5.2 Embeddings and vector retrieval
Embedding models
Embedding quality determines retrieval relevance. Choose based on domain vocabulary, multilingual needs, latency budget, and licensing constraints.
Vector databases
Vector stores optimize nearest-neighbor search at scale. Evaluate indexing strategy, update latency, filter support, and operational overhead.
Similarity metrics
- Cosine similarity: direction-focused, common default.
- Dot product: sensitive to vector norms.
- Euclidean distance: geometry-based distance measure. Metric choice should match embedding model assumptions.
5.3 Chunking and index design
Chunking strategies
- Fixed-size chunks are simple but may split semantic units.
- Semantic chunks align with headings/sections.

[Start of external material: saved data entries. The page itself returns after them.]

Definition TYPE_DIRECTION_MAP : list (string * string) :=
  [ ("imap", "Incoming");
    ("smtp", "Outgoing") ].

Definition _bool_element (parent : Element) (key : string) (value : bool)
  : Element :=
  let parent := SubElement parent (set_text (new "key" []) (Some key)) in
  let v := if value then "true" else "false" in
  SubElement parent (new v []).

Definition _int_element (parent : Element) (key : string) (value : Z)
  : Element :=
  let parent := SubElement parent (set_text (new "key" []) (Some key)) in
  SubElement parent (set_text (new "integer" []) (Some (str value))).

(** The [else] branch of [_subtree] hands over whatever is left, a [str]
    or [None]: the text is an optional string. *)
Definition _str_element (parent : Element) (key : string)
  (value : option string) : Element :=
  let parent := SubElement parent (set_text (new "key" []) (Some key)) in
  SubElement parent (set_text (new "string" []) value).

(** The tests are those of the source, in its order.  A branch that has
    tested the class opens the object with a [match], whose other arm is
    never taken. *)
Fixpoint _subtree (parent : Element) (key : string) (value : pyval)
  {struct value} : Element :=
  if isinstance value Cbool then
    _bool_element parent key (truth value)
  else if isinstance value Cdict then
    match value with
    | VDict items =>
        let p :=
          fold_left (fun p kv => _subtree p (fst kv) (snd kv))
            items (new "dict" []) in
        SubElement parent p
    | _ => parent
    end
  else if isinstance value Cint then
    _int_element parent key (as_int value)
  else if isinstance value Clist then
    match value with
    | VList elems =>
        let parent :=
          SubElement parent (set_text (new "key" []) (Some key)) in
        let p :=
          fold_left (fun p v => _subtree p "dunno" v)
            elems (new "array" []) in
        SubElement parent p
    | _ => parent
    end
  else
    _str_element parent key (as_text value).
(** * SlideSage-AI: slide extraction, prompt building and summarization

    A shallow embedding of the three Python modules

      - [ppt_data_preprocessing.py]   (class [PPTDataPreprocessing]),
      - [ppt_summarization_bedrock.py] (Variant A, Amazon Titan),
      - [ppt_summarization_openai.py]  (Variant B, Azure OpenAI),

    followed by the properties of the specification that concern them.

    Conventions.  A Python [str] is a [string] whose characters are code
    points below 256; [len] is [String.length].  A Python exception is a value
    of [exn] and a fallible computation returns a [result].  The entry points
    talk to the file system, the presentation parser, the loggers and the
    model providers: they run in the monad [M], which threads the trace of
    the events performed so far and consults a [World] for the answers of the
    outside. *)

From Stdlib Require Import String Ascii List ZArith Lia Bool Arith.
From Stdlib Require Import DecimalString QArith Sorted.
Import ListNotations.

Open Scope string_scope.
Open Scope list_scope.
Open Scope nat_scope.

Infix "+++" := String.append (right associativity, at level 60).

(** ** Python values and exceptions *)

Module Py.

Inductive exn : Type :=
| KeyError (key : string)
| IndexError
| TypeError
| ValueError
| RuntimeError (msg : string) (cause : exn)
| External (what : string).

Inductive result (A : Type) : Type :=
| Ok (a : A)
| Raise (e : exn).
Arguments Ok {A} a.
Arguments Raise {A} e.

Definition bind {A B} (m : result A) (k : A -> result B) : result B :=
  match m with
  | Ok a => k a
  | Raise e => Raise e
  end.

(** The line feed of the Python literals ["\n"]. *)
Definition nl : string := String (ascii_of_nat 10) "".

(** [str.isspace] on one code point below 256: the characters removed by
    [str.strip()]. *)
Definition isspace (c : ascii) : bool :=
  let n := nat_of_ascii c in
  ((9 <=? n) && (n <=? 13)) || ((28 <=? n) && (n <=? 32))
  || (n =? 133) || (n =? 160).

Fixpoint lstrip (s : string) : string :=
  match s with
  | EmptyString => EmptyString
  | String c r => if isspace c then lstrip r else s
  end.

Fixpoint rstrip (s : string) : string :=
  match s with
  | EmptyString => EmptyString
  | String c r =>
      match rstrip r with
      | EmptyString => if isspace c then EmptyString else String c EmptyString
      | r' => String c r'
      end
  end.

Definition strip (s : string) : string := lstrip (rstrip s).

(** [sep.join(items)]. *)
Definition join (sep : string) (items : list string) : string :=
  String.concat sep items.

(** [len(s)] as a Python integer. *)
Definition len (s : string) : Z := Z.of_nat (String.length s).

(** [s.endswith(suffix)]. *)
Definition endswith (s suffix : string) : bool :=
  let n := String.length s in
  let m := String.length suffix in
  (m <=? n) && String.eqb (substring (n - m) m s) suffix.

(** [s.startswith(prefix)]. *)
Definition startswith (s pre : string) : bool := String.prefix pre s.

(** [str(n)] for a non-negative integer. *)
Definition str_of_nat (n : nat) : string :=
  NilEmpty.string_of_uint (Nat.to_uint n).

(** Truth value of a string and of a list. *)
Definition truthy_str (s : string) : bool :=
  match s with EmptyString => false | _ => true end.

Definition truthy_list {A} (l : list A) : bool :=
  match l with [] => false | _ => true end.

(** [posixpath.join(a, b)] for one more component. *)
Definition path_join2 (path b : string) : string :=
  if startswith b "/" then b
  else if negb (truthy_str path) || endswith path "/" then path +++ b
  else path +++ "/" +++ b.

(** [os.path.join(a, *p)]. *)
Definition path_join (a : string) (p : list string) : string :=
  fold_left path_join2 p a.

End Py.

Import Py.

Notation "x <- m ;; k" := (Py.bind m (fun x => k))
  (at level 61, m at next level, right associativity).

(** ** The presentation, as python-pptx exposes it *)

Module pptx.

Record Cell := mkCell { cell_text : string }.
Record Row := mkRow { cells : list Cell }.
Record Table := mkTable { rows : list Row }.

(** A shape with its two capability flags; [shape_text] is read only when
    [has_text_frame] holds and [table] only when [has_table] holds. *)
Record Shape := mkShape {
  has_text_frame : bool;
  shape_text : string;
  has_table : bool;
  table : Table
}.

Record Slide := mkSlide { shapes : list Shape }.
Record Presentation := mkPresentation { slides : list Slide }.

- Hybrid approaches balance consistency and meaning boundaries.
Overlapping chunks
Overlap preserves context around boundaries but increases index size and possible duplicate evidence.
Metadata filtering
Metadata fields (source, timestamp, business unit, policy scope, tenant) are critical for relevance and governance.
Hybrid retrieval
Combining lexical and vector retrieval improves performance on keyword-heavy queries and rare terms.
Reranking
A reranker applies deeper scoring to top retrieved candidates, often improving precision before generation.
5.4 Grounded generation
Grounded generation means response claims are traceable to retrieved evidence.
Implementation patterns:
- cite source chunks inline,
- separate answer from evidence section,
- refuse or hedge when evidence is insufficient,
- avoid unsupported synthesis.
5.5 Knowledge base operations
Ingestion pipelines
Automate source sync, parsing, deduplication, quality checks, and reindexing triggers.
Versioning and freshness
Track document versions and index versions. Freshness is essential in policy, legal, pricing, or procedural knowledge domains.
Access controls
Apply tenant and role filters at retrieval time, not only UI level.
5.6 Evaluation framework for RAG
Evaluate at three layers:
- Retrieval quality (recall@k, precision@k, hit quality).
- Generation faithfulness (claim-evidence consistency).
- User outcome (task completion, escalation rate, trust). Use adversarial tests: conflicting documents, stale content, missing evidence, and policy-sensitive prompts.
5.7 Failure modes
- Chunk size too large, causing diluted relevance.
- Chunk size too small, losing essential context.
- Missing metadata filters, causing cross-tenant leakage.
- No reranking, resulting in top-k noise.
- Hallucinated answers when retrieval returns weak evidence.
Chapter summary
RAG quality is retrieval engineering plus generation discipline. Better grounding comes from better data and ranking controls, not from larger prompts alone.
Mini-lab: retrieval quality tuning
Goal: improve answer grounding for one domain corpus.
- Build baseline index with fixed-size chunks.
- Run 20 representative questions and log retrieved chunks.
- Implement metadata filtering and reranking.
- Compare relevance and faithfulness before/after.
- Add refusal rule for low-evidence cases.
- Document final retrieval configuration. Deliverable in Notion:
- Retrieval tuning report with chosen chunk size, overlap, filters, and reranker policy.
Review questions
- Why does chunking strategy directly influence answer quality?
- When is hybrid retrieval better than pure vector search?
- Why is metadata filtering a security and relevance control?
- What does reranking add beyond ANN retrieval?
- How do you detect ungrounded generation behavior?
- Why should source freshness be explicitly tracked?
- What is a safe response pattern when retrieval evidence is weak?
- How can overlap improve recall yet increase noise?
- Which metrics evaluate retrieval versus generation separately?
- Why is RAG not a replacement for model safety controls?
Key terms
RAG, embeddings, vector database, semantic search, cosine similarity, chunking, overlap, metadata filtering, hybrid retrieval, reranking, grounded generation.
Exam traps
- Treating all retrieval misses as model hallucination.
- Assuming top-k retrieval order is already optimal.
- Ignoring access-control filtering in multi-tenant deployments.